◆ **What is being asked**
An exact reproduction of all the entries is what the answer must contain.

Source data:
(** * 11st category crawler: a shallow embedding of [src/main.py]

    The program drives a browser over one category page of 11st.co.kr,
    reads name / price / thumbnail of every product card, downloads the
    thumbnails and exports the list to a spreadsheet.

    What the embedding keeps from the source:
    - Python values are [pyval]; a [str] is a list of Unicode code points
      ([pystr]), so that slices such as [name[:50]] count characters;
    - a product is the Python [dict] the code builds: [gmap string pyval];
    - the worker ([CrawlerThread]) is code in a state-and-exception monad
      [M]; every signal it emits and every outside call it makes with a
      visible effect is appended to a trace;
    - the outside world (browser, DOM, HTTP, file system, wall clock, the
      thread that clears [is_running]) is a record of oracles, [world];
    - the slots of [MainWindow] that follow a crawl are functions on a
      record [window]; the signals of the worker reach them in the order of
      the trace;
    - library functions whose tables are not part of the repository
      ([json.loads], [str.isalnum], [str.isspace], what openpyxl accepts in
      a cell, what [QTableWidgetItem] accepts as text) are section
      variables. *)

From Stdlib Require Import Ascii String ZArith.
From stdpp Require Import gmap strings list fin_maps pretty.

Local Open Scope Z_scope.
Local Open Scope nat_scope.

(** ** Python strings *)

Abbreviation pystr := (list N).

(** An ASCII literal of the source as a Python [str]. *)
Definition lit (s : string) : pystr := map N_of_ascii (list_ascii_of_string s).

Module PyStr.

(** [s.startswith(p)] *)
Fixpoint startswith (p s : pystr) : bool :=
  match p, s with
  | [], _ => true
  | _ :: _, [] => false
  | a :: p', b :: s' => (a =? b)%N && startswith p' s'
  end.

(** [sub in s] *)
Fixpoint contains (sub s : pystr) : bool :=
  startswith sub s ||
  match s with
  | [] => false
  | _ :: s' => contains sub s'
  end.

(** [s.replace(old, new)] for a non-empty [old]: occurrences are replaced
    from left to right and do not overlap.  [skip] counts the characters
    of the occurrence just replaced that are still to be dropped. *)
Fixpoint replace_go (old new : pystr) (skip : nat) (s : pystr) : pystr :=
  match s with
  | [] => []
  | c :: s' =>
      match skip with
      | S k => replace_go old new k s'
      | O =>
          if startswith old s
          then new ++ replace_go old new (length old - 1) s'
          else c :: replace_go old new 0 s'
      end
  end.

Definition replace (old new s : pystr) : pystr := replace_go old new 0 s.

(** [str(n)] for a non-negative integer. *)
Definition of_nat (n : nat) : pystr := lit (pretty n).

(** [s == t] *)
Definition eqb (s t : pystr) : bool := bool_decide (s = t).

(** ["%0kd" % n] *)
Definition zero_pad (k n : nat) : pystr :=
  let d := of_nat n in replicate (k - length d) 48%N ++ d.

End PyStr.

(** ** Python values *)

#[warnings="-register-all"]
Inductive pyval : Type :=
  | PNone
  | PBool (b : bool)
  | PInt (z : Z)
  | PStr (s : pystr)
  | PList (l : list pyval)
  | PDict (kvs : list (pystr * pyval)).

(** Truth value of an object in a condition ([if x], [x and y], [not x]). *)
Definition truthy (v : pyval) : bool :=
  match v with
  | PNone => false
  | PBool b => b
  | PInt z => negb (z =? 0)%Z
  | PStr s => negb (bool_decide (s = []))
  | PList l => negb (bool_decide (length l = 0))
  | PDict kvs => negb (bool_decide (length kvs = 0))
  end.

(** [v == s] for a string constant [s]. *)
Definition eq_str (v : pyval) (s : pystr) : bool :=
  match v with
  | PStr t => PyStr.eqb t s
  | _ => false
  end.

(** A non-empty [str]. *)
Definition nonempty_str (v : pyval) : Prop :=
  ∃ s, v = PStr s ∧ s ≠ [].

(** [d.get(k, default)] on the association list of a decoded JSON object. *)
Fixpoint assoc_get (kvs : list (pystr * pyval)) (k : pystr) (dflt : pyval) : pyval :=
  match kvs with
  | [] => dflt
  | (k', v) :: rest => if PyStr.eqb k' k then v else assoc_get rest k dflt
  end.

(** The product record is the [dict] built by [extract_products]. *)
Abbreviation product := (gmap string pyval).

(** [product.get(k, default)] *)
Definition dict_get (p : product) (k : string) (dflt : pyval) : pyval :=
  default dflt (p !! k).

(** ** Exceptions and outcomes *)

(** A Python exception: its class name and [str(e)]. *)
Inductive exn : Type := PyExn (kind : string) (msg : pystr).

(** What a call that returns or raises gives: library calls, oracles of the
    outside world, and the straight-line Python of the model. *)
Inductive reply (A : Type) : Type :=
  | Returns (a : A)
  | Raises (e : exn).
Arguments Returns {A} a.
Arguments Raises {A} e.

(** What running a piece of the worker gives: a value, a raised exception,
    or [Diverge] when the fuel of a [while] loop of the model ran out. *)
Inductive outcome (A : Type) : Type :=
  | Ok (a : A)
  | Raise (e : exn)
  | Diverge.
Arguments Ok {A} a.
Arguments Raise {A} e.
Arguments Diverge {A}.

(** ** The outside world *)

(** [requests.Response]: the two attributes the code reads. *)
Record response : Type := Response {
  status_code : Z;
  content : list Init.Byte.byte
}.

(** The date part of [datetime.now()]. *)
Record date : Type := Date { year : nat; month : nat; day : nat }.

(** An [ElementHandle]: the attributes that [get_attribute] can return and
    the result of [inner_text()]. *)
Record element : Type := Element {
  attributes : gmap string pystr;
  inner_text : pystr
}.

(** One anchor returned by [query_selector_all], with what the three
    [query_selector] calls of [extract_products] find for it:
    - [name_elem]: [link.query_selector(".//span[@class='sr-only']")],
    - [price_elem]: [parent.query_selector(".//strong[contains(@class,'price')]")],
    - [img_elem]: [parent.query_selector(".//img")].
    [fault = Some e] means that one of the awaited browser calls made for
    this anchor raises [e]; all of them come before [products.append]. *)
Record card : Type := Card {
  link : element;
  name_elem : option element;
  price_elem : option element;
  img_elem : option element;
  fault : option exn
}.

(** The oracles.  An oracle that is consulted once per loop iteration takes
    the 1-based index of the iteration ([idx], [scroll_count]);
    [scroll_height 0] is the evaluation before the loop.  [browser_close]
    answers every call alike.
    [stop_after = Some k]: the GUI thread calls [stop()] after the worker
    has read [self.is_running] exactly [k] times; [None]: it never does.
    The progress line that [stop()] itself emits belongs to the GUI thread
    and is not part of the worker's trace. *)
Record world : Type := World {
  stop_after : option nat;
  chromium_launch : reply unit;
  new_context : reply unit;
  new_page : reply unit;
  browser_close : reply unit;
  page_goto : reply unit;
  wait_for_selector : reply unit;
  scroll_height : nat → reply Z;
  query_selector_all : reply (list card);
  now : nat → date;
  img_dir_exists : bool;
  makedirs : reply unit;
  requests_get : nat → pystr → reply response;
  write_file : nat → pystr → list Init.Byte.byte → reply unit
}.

◆ **Result**
(** * 11st category crawler: a shallow embedding of [src/main.py]

    The program drives a browser over one category page of 11st.co.kr,
    reads name / price / thumbnail of every product card, downloads the
    thumbnails and exports the list to a spreadsheet.

    What the embedding keeps from the source:
    - Python values are [pyval]; a [str] is a list of Unicode code points
      ([pystr]), so that slices such as [name[:50]] count characters;
    - a product is the Python [dict] the code builds: [gmap string pyval];
    - the worker ([CrawlerThread]) is code in a state-and-exception monad
      [M]; every signal it emits and every outside call it makes with a
      visible effect is appended to a trace;
    - the outside world (browser, DOM, HTTP, file system, wall clock, the
      thread that clears [is_running]) is a record of oracles, [world];
    - the slots of [MainWindow] that follow a crawl are functions on a
      record [window]; the signals of the worker reach them in the order of
      the trace;
    - library functions whose tables are not part of the repository
      ([json.loads], [str.isalnum], [str.isspace], what openpyxl accepts in
      a cell, what [QTableWidgetItem] accepts as text) are section
      variables. *)

From Stdlib Require Import Ascii String ZArith.
From stdpp Require Import gmap strings list fin_maps pretty.

Local Open Scope Z_scope.
Local Open Scope nat_scope.

(** ** Python strings *)

Abbreviation pystr := (list N).

(** An ASCII literal of the source as a Python [str]. *)
Definition lit (s : string) : pystr := map N_of_ascii (list_ascii_of_string s).

Module PyStr.

(** [s.startswith(p)] *)
Fixpoint startswith (p s : pystr) : bool :=
  match p, s with
  | [], _ => true
  | _ :: _, [] => false
  | a :: p', b :: s' => (a =? b)%N && startswith p' s'
  end.

(** [sub in s] *)
Fixpoint contains (sub s : pystr) : bool :=
  startswith sub s ||
  match s with
  | [] => false
  | _ :: s' => contains sub s'
  end.

(** [s.replace(old, new)] for a non-empty [old]: occurrences are replaced
    from left to right and do not overlap.  [skip] counts the characters
    of the occurrence just replaced that are still to be dropped. *)
Fixpoint replace_go (old new : pystr) (skip : nat) (s : pystr) : pystr :=
  match s with
  | [] => []
  | c :: s' =>
      match skip with
      | S k => replace_go old new k s'
      | O =>
          if startswith old s
          then new ++ replace_go old new (length old - 1) s'
          else c :: replace_go old new 0 s'
      end
  end.

Definition replace (old new s : pystr) : pystr := replace_go old new 0 s.

(** [str(n)] for a non-negative integer. *)
Definition of_nat (n : nat) : pystr := lit (pretty n).

(** [s == t] *)
Definition eqb (s t : pystr) : bool := bool_decide (s = t).

(** ["%0kd" % n] *)
Definition zero_pad (k n : nat) : pystr :=
  let d := of_nat n in replicate (k - length d) 48%N ++ d.

End PyStr.

(** ** Python values *)

#[warnings="-register-all"]
Inductive pyval : Type :=
  | PNone
  | PBool (b : bool)
  | PInt (z : Z)
  | PStr (s : pystr)
  | PList (l : list pyval)
  | PDict (kvs : list (pystr * pyval)).

(** Truth value of an object in a condition ([if x], [x and y], [not x]). *)
Definition truthy (v : pyval) : bool :=
  match v with
  | PNone => false
  | PBool b => b
  | PInt z => negb (z =? 0)%Z
  | PStr s => negb (bool_decide (s = []))
  | PList l => negb (bool_decide (length l = 0))
  | PDict kvs => negb (bool_decide (length kvs = 0))
  end.

(** [v == s] for a string constant [s]. *)
Definition eq_str (v : pyval) (s : pystr) : bool :=
  match v with
  | PStr t => PyStr.eqb t s
  | _ => false
  end.

(** A non-empty [str]. *)
Definition nonempty_str (v : pyval) : Prop :=
  ∃ s, v = PStr s ∧ s ≠ [].

(** [d.get(k, default)] on the association list of a decoded JSON object. *)
Fixpoint assoc_get (kvs : list (pystr * pyval)) (k : pystr) (dflt : pyval) : pyval :=
  match kvs with
  | [] => dflt
  | (k', v) :: rest => if PyStr.eqb k' k then v else assoc_get rest k dflt
  end.

(** The product record is the [dict] built by [extract_products]. *)
Abbreviation product := (gmap string pyval).

(** [product.get(k, default)] *)
Definition dict_get (p : product) (k : string) (dflt : pyval) : pyval :=
  default dflt (p !! k).

(** ** Exceptions and outcomes *)

(** A Python exception: its class name and [str(e)]. *)
Inductive exn : Type := PyExn (kind : string) (msg : pystr).

(** What a call that returns or raises gives: library calls, oracles of the
    outside world, and the straight-line Python of the model. *)
Inductive reply (A : Type) : Type :=
  | Returns (a : A)
  | Raises (e : exn).
Arguments Returns {A} a.
Arguments Raises {A} e.

(** What running a piece of the worker gives: a value, a raised exception,
    or [Diverge] when the fuel of a [while] loop of the model ran out. *)
Inductive outcome (A : Type) : Type :=
  | Ok (a : A)
  | Raise (e : exn)
  | Diverge.
Arguments Ok {A} a.
Arguments Raise {A} e.
Arguments Diverge {A}.

(** ** The outside world *)

(** [requests.Response]: the two attributes the code reads. *)
Record response : Type := Response {
  status_code : Z;
  content : list Init.Byte.byte
}.

(** The date part of [datetime.now()]. *)
Record date : Type := Date { year : nat; month : nat; day : nat }.

(** An [ElementHandle]: the attributes that [get_attribute] can return and
    the result of [inner_text()]. *)
Record element : Type := Element {
  attributes : gmap string pystr;
  inner_text : pystr
}.

(** One anchor returned by [query_selector_all], with what the three
    [query_selector] calls of [extract_products] find for it:
    - [name_elem]: [link.query_selector(".//span[@class='sr-only']")],
    - [price_elem]: [parent.query_selector(".//strong[contains(@class,'price')]")],
    - [img_elem]: [parent.query_selector(".//img")].
    [fault = Some e] means that one of the awaited browser calls made for
    this anchor raises [e]; all of them come before [products.append]. *)
Record card : Type := Card {
  link : element;
  name_elem : option element;
  price_elem : option element;
  img_elem : option element;
  fault : option exn
}.

(** The oracles.  An oracle that is consulted once per loop iteration takes
    the 1-based index of the iteration ([idx], [scroll_count]);
    [scroll_height 0] is the evaluation before the loop.  [browser_close]
    answers every call alike.
    [stop_after = Some k]: the GUI thread calls [stop()] after the worker
    has read [self.is_running] exactly [k] times; [None]: it never does.
    The progress line that [stop()] itself emits belongs to the GUI thread
    and is not part of the worker's trace. *)
Record world : Type := World {
  stop_after : option nat;
  chromium_launch : reply unit;
  new_context : reply unit;
  new_page : reply unit;
  browser_close : reply unit;
  page_goto : reply unit;
  wait_for_selector : reply unit;
  scroll_height : nat → reply Z;
  query_selector_all : reply (list card);
  now : nat → date;
  img_dir_exists : bool;
  makedirs : reply unit;
  requests_get : nat → pystr → reply response;
  write_file : nat → pystr → list Init.Byte.byte → reply unit
}.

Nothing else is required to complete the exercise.